Work to complete: Every line from the one that contains "passed as arguments." to the end of the records must be restated word for word. No other line belongs in the answer.

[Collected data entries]
Start of Block
(** * AirTrafficSim: autopilot flight plans and the aircraft facade

    A shallow embedding of [airtrafficsim/core/autopilot.py] and
    [airtrafficsim/core/aircraft.py].

    Conventions of the embedding.
    - Python floats (altitudes, speeds, coordinates, distances, angles) are
      rationals [Q]; every finite float is one.  Sums, products and
      comparisons are those of [Q], without rounding, infinities or NaN.
      The values of the cross-track correction, which needs the exponential
      function, are studied over the reals [R].
    - Python [int]s (aircraft indices, subscripts) are [Z]; list and array
      subscripts follow Python: a negative subscript counts from the end and
      a subscript out of range raises [IndexError].  The leg pointers live in
      a numpy vector of 64-bit integers: what is stored there wraps around or
      is refused as numpy has it, see [pyint].
    - A call either returns or raises: [result A].  The methods of
      [Autopilot] are functions [Autopilot.t -> result Autopilot.t] (the
      state a raising call leaves behind is not described); the methods of
      [Aircraft] run in a state-and-exception monad that keeps the state
      reached when an exception escapes.
    - [Nav], [Cal], [Unit], the performance and the weather model and the
      [Traffic] store live in modules that are not part of the sources at
      hand; they appear as records of functions and of vectors, and are
      passed as arguments.  So do the elementary functions of numpy whose
      values are not rational. *)

From Stdlib Require Import ZArith QArith Qabs Qround String Ascii List Reals Lra Lia.
From stdpp Require Import base option list strings.
From coqutil Require Import Datatypes.RecordSetters.
Import RecordSetters.TriangleBracketNotations.

#[local] Open Scope string_scope.
#[local] Open Scope list_scope.
#[local] Open Scope Z_scope.

(** ** Exceptions *)

Inductive exn := IndexError | ValueError | NotFound | OverflowError | TypeError.

Inductive result (A : Type) :=
| Ok (a : A)
| Raise (e : exn).
Arguments Ok {A} a.
Arguments Raise {A} e.

#[global] Instance result_ret : MRet result := fun A a => Ok a.
#[global] Instance result_bind : MBind result := fun A B f m =>
  match m with
  | Ok a => f a
  | Raise e => Raise e
  end.

(** ** Integers

    A Python [int] is unbounded.  [self.flight_plan_index] is a numpy vector
    of 64-bit integers ([np.zeros([0], dtype=int)], line 60): an entry read
    from it is an [int64] scalar, whose arithmetic wraps around, and a Python
    [int] that is assigned to an entry has to fit in 64 bits, or the
    assignment raises [OverflowError]. *)

Definition int64_min : Z := - 2 ^ 63.
Definition int64_max : Z := 2 ^ 63 - 1.

(** The 64-bit two's complement integer that is congruent to [z]. *)
Definition wrap64 (z : Z) : Z := (z + 2 ^ 63) mod 2 ^ 64 - 2 ^ 63.

(** An integer as a caller passes it. *)
Inductive pyint :=
| Int (z : Z)       (* a Python [int] *)
| Int64 (z : Z).    (* a numpy [int64] scalar *)

Coercion Int : Z >-> pyint.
End of Block
Task output:
      passed as arguments.  So do the elementary functions of numpy whose
      values are not rational. *)

From Stdlib Require Import ZArith QArith Qabs Qround String Ascii List Reals Lra Lia.
From stdpp Require Import base option list strings.
From coqutil Require Import Datatypes.RecordSetters.
Import RecordSetters.TriangleBracketNotations.

#[local] Open Scope string_scope.
#[local] Open Scope list_scope.
#[local] Open Scope Z_scope.

(** ** Exceptions *)

Inductive exn := IndexError | ValueError | NotFound | OverflowError | TypeError.

Inductive result (A : Type) :=
| Ok (a : A)
| Raise (e : exn).
Arguments Ok {A} a.
Arguments Raise {A} e.

#[global] Instance result_ret : MRet result := fun A a => Ok a.
#[global] Instance result_bind : MBind result := fun A B f m =>
  match m with
  | Ok a => f a
  | Raise e => Raise e
  end.

(** ** Integers

    A Python [int] is unbounded.  [self.flight_plan_index] is a numpy vector
    of 64-bit integers ([np.zeros([0], dtype=int)], line 60): an entry read
    from it is an [int64] scalar, whose arithmetic wraps around, and a Python
    [int] that is assigned to an entry has to fit in 64 bits, or the
    assignment raises [OverflowError]. *)

Definition int64_min : Z := - 2 ^ 63.
Definition int64_max : Z := 2 ^ 63 - 1.

(** The 64-bit two's complement integer that is congruent to [z]. *)
Definition wrap64 (z : Z) : Z := (z + 2 ^ 63) mod 2 ^ 64 - 2 ^ 63.

(** An integer as a caller passes it. *)
Inductive pyint :=
| Int (z : Z)       (* a Python [int] *)
| Int64 (z : Z).    (* a numpy [int64] scalar *)

Coercion Int : Z >-> pyint.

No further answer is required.